The calendar packs a punch when it comes to math moments that can be taught. Children in this way will not only learn to count the months of the year or the days of the week, but they will also reinforce their memory and begin to understand the concept of time and how long it takes until something happens, such as arrival. of summer after Christmas.

The benefits of learning math are many, but using the calendar adds many more positive emotional benefits. When children know what to expect, they feel more relaxed and in control necessary for their emotional stability.

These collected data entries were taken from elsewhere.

(** The host does not enforce the expiry of its own token: when the token has expired before the host
    starts to accept, a connection that is already waiting is still served, because a
    timeout of zero lets a ready accept through; if it proves the secret its device is
    enrolled, is answered with the vault key, and is reported as joined. *)
Theorem expired_token_admits ticks wraps (h : IrohHost TokenSecret W (Store Fs Doc Ver)) w1 peer h2 :
  (ts_expires (ih_auth h) ≤ now_unix_secs (ih_world h))%N → ls_accept 0 (ih_world h) = (Ok true, w1) →
  token_handshake pick fuel (wraps ticks) (at_world w1 h) = (Ok peer, h2) →
  token_accept_auto pick fuel (S ticks) wraps h = (Ok peer, at_world (ls_close (cn_closed (ih_world h2))) h2).
Proof.
  intros He Ha. apply token_ready. rewrite <-Ha. f_equal. unfold remaining.
  replace (ts_expires (ih_auth h) - now_unix_secs (ih_world h))%N with 0%N by lia. done.
Qed.
End ready.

A good recommendation is to get hold of a 12-month calendar and hang it in a prominent place in the home or classroom, low enough for children to “read” it. You can also help the little ones to point out and write down important weekly events , such as gym class on Mondays at 9:30 am, soccer practice class on Wednesdays at 3:30 pm, or the visit of the Grandma and Grandpa on Saturday at 11:00 am Every morning, be encouraged to talk about daily events and connect some of them to math with simple questions such as: “How many more days until Grandma comes to visit? How many days are there in September? ” As the children get older, they can write down the events of the year that are most important by themselves according to their own criteria, allowing them to count days and weeks and work with the numbers each day. This, in addition to reinforcing mathematical thinking, helps children learn how to shape and be in charge of their own lives. Without a doubt another ultra positive additional benefit.

Thank you for helping me to have all these tools that are very useful to me.